Going further, we can consider the most basic version of a JIT, one which just inlines the body of the various opcode implementations one-after-another, with no further optimization passes (e.g. no type speculation or persistent storing of interpreter state into machine registers). One way to view such a JIT is as precisely the kind of “lifting” we described earlier: they do not execute enormously fewer instructions, but they do “lift” the interpreted PC into the hardware PC, in a way that allows hardware branch prediction and related predictors and optimizers to “see” the emulated PC and thereby work more effectively.
Closing thoughts
As is often the case on these newsletters, I don’t have a specific conclusion; I just found the parallels here interesting and wanted to write them up somewhere. If this is a phenomenon with a well-known name or pre-existing work, I’d love any pointers.

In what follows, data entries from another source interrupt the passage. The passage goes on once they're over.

(* ===== verification/UMutex.v ===== *)
(** The mutexes of the thread library, [src/user/libthread/mutex.c], and what is
    built on them alone: the allocation wrappers of [malloc.c].

    A mutex protects a resource: whoever returns from [mutex_lock] owns it until
    the call of [mutex_unlock], whatever the schedule. *)
From S2P Require Import Prelude Task TaskLogic.
From iris.proofmode Require Import proofmode.
From iris.base_logic.lib Require Import invariants token.
#[local] Open Scope Z_scope.

(** [mutex_type.h]; [mutex_t] is two words. *)
Definition UNLOCKED : Z := 1.
Definition LOCKED : Z := 0.
Definition mutex_lock_state (mp : addr) : addr := mp.
Definition mutex_tid (mp : addr) : addr := mp + 4.
Definition sizeof_mutex_t : Z := 8.

(** [thread.c]. *)
Definition thr_getid : prog Z := gettid.
Definition thr_yield (tid : Z) : prog Z :=
  r ← yield tid;
  if decide (r < 0) then Ret (-1) else Ret 0.

Definition mutex_init (mp : addr) : prog Z :=
  if decide (mp = NULL) then Ret (-1)
  else
    store (mutex_tid mp) (-1);;
    store (mutex_lock_state mp) UNLOCKED;;
    Ret 0.

Definition mutex_destroy (mp : addr) : prog unit := Ret tt.

Definition mutex_lock (mp : addr) : prog unit :=
  if decide (mp = NULL) then Ret tt
  else
    loop (fun _ : unit =>
      old ← xchange (mutex_lock_state mp) LOCKED;
      if decide (old = UNLOCKED) then Ret (inr tt)
      else
        tid ← load (mutex_tid mp);
        _ ← thr_yield tid;
        Ret (inl tt)) tt;;
    tid ← thr_getid;
    store (mutex_tid mp) tid.

Definition mutex_unlock (mp : addr) : prog unit :=
  if decide (mp = NULL) then Ret tt
  else
    store (mutex_tid mp) (-1);;
    _ ← xchange (mutex_lock_state mp) UNLOCKED;
    Ret tt.

(** [malloc.c]: the global [alloc_mutex] is where the linker puts it. *)
Class Globals : Type := { alloc_mutex : addr }.

Section malloc.
Context `{Globals}.

Definition malloc (size : Z) : prog Z :=
  mutex_lock alloc_mutex;;
  allocated_space ← act (Malloc size);
  mutex_unlock alloc_mutex;;
  Ret allocated_space.

Definition free (buf : addr) : prog unit :=
  mutex_lock alloc_mutex;;
  _ ← act (Free buf);
  mutex_unlock alloc_mutex.

End malloc.

(** ** What a mutex promises *)

Section proofs.
Context `{!taskGS Σ, !tokenG Σ}.
Definition mutexN : namespace := nroot .@ "mutex".

Definition held (γ : gname) : iProp Σ := token γ.

Definition mutex_inv (γ : gname) (mp : addr) (R : iProp Σ) : iProp Σ :=
  ∃ st tid, mutex_lock_state mp ↦ st ∗ mutex_tid mp ↦ tid ∗
    (⌜st = LOCKED⌝ ∨ ⌜st = UNLOCKED⌝ ∗ held γ ∗ R).

(** [mp] is an initialised mutex that protects [R]. *)
Definition is_mutex (γ : gname) (mp : addr) (R : iProp Σ) : iProp Σ :=
  ⌜mp <> NULL⌝ ∗ inv mutexN (mutex_inv γ mp R).

#[export] Instance is_mutex_persistent γ mp R : Persistent (is_mutex γ mp R).
Proof. apply _. Qed.

Lemma mutex_make mp R st tid : mp <> NULL -> st = UNLOCKED -> R -∗ mutex_lock_state mp ↦ st -∗ mutex_tid mp ↦ tid ={⊤}=∗ ∃ γ, is_mutex γ mp R.
Proof.
  iIntros (Hmp ->) "HR Hst Htid". iMod token_alloc as (γ) "Hγ". iExists γ. iSplitR; [done|].
  iApply inv_alloc. iIntros "!>". iExists _, _. iFrame. iRight. by iFrame.
Qed.

Lemma umutex_init_ok t mp a b Φ : mp <> NULL -> mutex_lock_state mp ↦ a -∗ mutex_tid mp ↦ b -∗
  (mutex_lock_state mp ↦ UNLOCKED -∗ mutex_tid mp ↦ (-1) -∗ Φ 0) -∗ wpt t (mutex_init mp) Φ.
Proof.
  iIntros (Hmp) "Ha Hb H". unfold mutex_init. rewrite decide_False; [|done].
  iApply wpt_bind. iApply wpt_store. iModIntro. iExists _. iFrame "Hb". iIntros "!> Hb !>".
  iApply wpt_bind. iApply wpt_store. iModIntro. iExists _. iFrame "Ha". iIntros "!> Ha !>".
  iApply wpt_ret. iApply ("H" with "Ha Hb").
Qed.

Lemma umutex_lock_ok γ mp R t Φ : is_mutex γ mp R -∗ (held γ -∗ R -∗ Φ tt) -∗ wpt t (mutex_lock mp) Φ.
Proof.
  iIntros "[%Hmp #I] HΦ". unfold mutex_lock. rewrite decide_False; [|done]. iApply wpt_bind.
  iApply (wpt_wand with "[]"); first iApply (wpt_loop t _ (fun _ => True%I) tt (fun _ => held γ ∗ R)%I with "[] [//]").
  - iIntros "!>" (x) "_". iApply wpt_bind. iApply wpt_xchange. iInv "I" as (st tid) "(>Hst & >Htid & Hs)" "Hclose".
    iModIntro. iExists st. iFrame "Hst". iIntros "!> Hst". iDestruct "Hs" as "[->|(-> & Hγ & HR)]".
    + iMod ("Hclose" with "[Hst Htid]") as "_"; [iIntros "!>"; iExists _, _; iFrame; by iLeft|]. iModIntro.
      cbn beta. case_decide; [done|]. iApply wpt_bind. iApply wpt_load.
      iInv "I" as (st' tid') "(Hst & >Htid & Hs)" "Hclose". iModIntro. iExists _. iFrame "Htid". iIntros "!> Htid".
      iMod ("Hclose" with "[Hst Htid Hs]") as "_"; [iExists _, _; by iFrame|]. iModIntro.
      iApply wpt_bind. unfold thr_yield. iApply wpt_bind. iApply wpt_yield. iIntros "!>" (z).
      case_decide; iApply wpt_ret; by iApply wpt_ret.
    + iMod ("Hclose" with "[Hst Htid]") as "_"; [iIntros "!>"; iExists _, _; iFrame; by iLeft|]. iModIntro.
      cbn beta. case_decide; [|done]. iApply wpt_ret. iFrame.
  - iIntros ([]) "[Hγ HR]". iApply wpt_bind. iApply wpt_gettid. iNext. iApply wpt_store.
    iInv "I" as (st tid) "(Hst & >Htid & Hs)" "Hclose". iModIntro. iExists _. iFrame "Htid". iIntros "!> Htid".
    iMod ("Hclose" with "[Hst Htid Hs]") as "_"; [iExists _, _; by iFrame|]. iModIntro. iApply ("HΦ" with "Hγ HR").
Qed.

Lemma umutex_unlock_ok γ mp R t Φ : is_mutex γ mp R -∗ held γ -∗ R -∗ Φ tt -∗ wpt t (mutex_unlock mp) Φ.
Proof.
  iIntros "[%Hmp #I] Hγ HR HΦ". unfold mutex_unlock. rewrite decide_False; [|done].
  iApply wpt_bind. iApply wpt_store. iInv "I" as (st tid) "(Hst & >Htid & Hs)" "Hclose". iModIntro. iExists _.
  iFrame "Htid". iIntros "!> Htid". iMod ("Hclose" with "[Hst Htid Hs]") as "_"; [iExists _, _; by iFrame|]. iModIntro.
  iApply wpt_bind. iApply wpt_xchange. iInv "I" as (st' tid') "(>Hst & >Htid & _)" "Hclose". iModIntro. iExists _.
  iFrame "Hst". iIntros "!> Hst". iMod ("Hclose" with "[Hst Htid Hγ HR]") as "_".
  { iIntros "!>". iExists _, _. iFrame. iRight. by iFrame. }
  iModIntro. by iApply wpt_ret.
Qed.

(** A mutex that nobody else knows: its owner takes it at once. *)
Definition own_mutex (mp : addr) (st : Z) : iProp Σ :=
  ⌜mp <> NULL⌝ ∗ mutex_lock_state mp ↦ st ∗ ∃ tid, mutex_tid mp ↦ tid.

Lemma own_mutex_lock_ok t mp Φ : own_mutex mp UNLOCKED -∗ (own_mutex mp LOCKED -∗ Φ tt) -∗ wpt t (mutex_lock mp) Φ.
Proof.
  iIntros "(%Hmp & Hst & %tid & Htid) HΦ". unfold mutex_lock. rewrite decide_False; [|done]. iApply wpt_bind.
  iApply wpt_iter. iNext. iApply wpt_bind. iApply wpt_xchange. iModIntro. iExists _. iFrame "Hst". iIntros "!> Hst !>".
  case_decide; [|done]. iApply wpt_ret. iApply wpt_ret. iApply wpt_bind. iApply wpt_gettid. iNext. wstore "Htid".
  iApply "HΦ". by iFrame.
Qed.

Lemma own_mutex_unlock_ok t mp st Φ : own_mutex mp st -∗ (own_mutex mp UNLOCKED -∗ Φ tt) -∗ wpt t (mutex_unlock mp) Φ.
Proof.
  iIntros "(%Hmp & Hst & %tid & Htid) HΦ". unfold mutex_unlock. rewrite decide_False; [|done]. wstore "Htid".
  iApply wpt_bind. iApply wpt_xchange. iModIntro. iExists _. iFrame "Hst". iIntros "!> Hst !>". iApply wpt_ret.
  iApply "HΦ". by iFrame.
Qed.

(** How a thread goes through a mutex once: what it finds behind it, and what
    it leaves for what. *)
Definition can_lock (t : Z) (mp : addr) (A : iProp Σ) : iProp Σ :=
  ∀ Φ, (A -∗ Φ tt) -∗ wpt t (mutex_lock mp) Φ.
Definition can_unlock (t : Z) (mp : addr) (A B : iProp Σ) : iProp Σ :=
  ∀ Φ, A -∗ (B -∗ Φ tt) -∗ wpt t (mutex_unlock mp) Φ.

Lemma shared_lock γ mp R t : is_mutex γ mp R -∗ can_lock t mp (held γ ∗ R) ∗ can_unlock t mp (held γ ∗ R) True.
Proof.
  iIntros "#I". iSplitL.
  - iIntros (Φ) "HΦ". iApply (umutex_lock_ok with "I"). iIntros "Hγ HR". iApply "HΦ". iFrame.
  - iIntros (Φ) "[Hγ HR] HΦ". iApply (umutex_unlock_ok with "I Hγ HR"). by iApply "HΦ".
Qed.

Lemma owned_lock mp R t : own_mutex mp UNLOCKED -∗ R -∗
  can_lock t mp (own_mutex mp LOCKED ∗ R) ∗ ∀ R', can_unlock t mp (own_mutex mp LOCKED ∗ R') (own_mutex mp UNLOCKED ∗ R').
Proof.
  iIntros "Hm HR". iSplitL.
  - iIntros (Φ) "HΦ". iApply (own_mutex_lock_ok with "Hm"). iIntros "Hm". iApply "HΦ". iFrame.
  - iIntros (R' Φ) "[Hm HR] HΦ". iApply (own_mutex_unlock_ok with "Hm"). iIntros "Hm". iApply "HΦ". iFrame.
Qed.

(** The allocator behind its mutex. *)
Context `{Globals}.

Lemma malloc_aligned_ok γ t size Φ : size <> 0 -> is_mutex γ alloc_mutex True -∗
  (∀ p, ⌜0 < p /\ p `mod` 4 = 0⌝ -∗ block_of p size -∗ ([∗ list] a ∈ words p size, ∃ v, a ↦ v) -∗ Φ p) -∗
  wpt t (malloc size) Φ.
Proof.
  iIntros (Hs) "#I HΦ". unfold malloc. iApply wpt_bind. iApply (umutex_lock_ok with "I"). iIntros "Hγ _".
  iApply wpt_bind. iApply wpt_malloc; [done|]. iIntros "!>" (p Hp) "Hb Hw".
  iApply wpt_bind. iApply (umutex_unlock_ok with "I Hγ [//]"). iApply wpt_ret. by iApply ("HΦ" with "[//] Hb").
Qed.

Lemma malloc_ok γ t size Φ : size <> 0 -> is_mutex γ alloc_mutex True -∗
  (∀ p, ⌜0 < p⌝ -∗ block_of p size -∗ ([∗ list] a ∈ words p size, ∃ v, a ↦ v) -∗ Φ p) -∗ wpt t (malloc size) Φ.
Proof.
  iIntros (Hs) "#I HΦ". iApply (malloc_aligned_ok with "I"); [done|]. iIntros (p [Hp _]) "Hb Hw". by iApply ("HΦ" with "[//] Hb").
Qed.

Lemma free_ok γ t p size Φ : 0 < p -> is_mutex γ alloc_mutex True -∗ block_of p size -∗
  ([∗ list] a ∈ words p size, ∃ v, a ↦ v) -∗ Φ tt -∗ wpt t (free p) Φ.
Proof.
  iIntros (Hp) "#I Hb Hw HΦ". unfold free. iApply wpt_bind. iApply (umutex_lock_ok with "I"). iIntros "Hγ _".
  iApply wpt_bind. iApply (wpt_free with "Hb Hw"); [done|]. iNext. by iApply (umutex_unlock_ok with "I Hγ [//]").
Qed.

End proofs.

One thought is that I find this an interesting instance of leaky abstractions and special-casing. Hardware CPUs and language VMs at some level “claim” to be general-purpose abstractions that consume streams of instructions and execute them, and don’t care too much what that stream of instructions is. However, for performance and other reasons, we impose assumptions about the nature of those instruction streams, and code in special-cases to optimize well-known patterns, heuristics to guide program analysis tools, and otherwise. Code that violates these assumptions still executes, but experiences poor performance or other downsides.
We tend to design these assumptions in such a way that they work well for a broad base of existing software. However, once these get built and entrenched, our reliance on them grows deeper, and software that doesn’t fit into the “normal” or common case grows increasingly disadvantaged. This sort of process can result over time in a “herding” phenomenon where we prune off once-promising avenues of exploration or system design, because — even though they might still function at some level — we have so many baked-in assumptions that rely on systems that look like the dominant systems, that the alternate paths become unviable.
Finally, I’m fascinated by how interpreters are so consistently challenging for analysis and other tools to work with. They’re clearly “different” from “normal” code in deep ways, and I’m curious if there are theoretical models or frameworks that provide a neat articulation of that different-ness. Ideally, such models would provide a neat way to characterize the “interpreter-like” classes of programs I alluded to earlier. I’d love any pointers to prior art or other work in this space!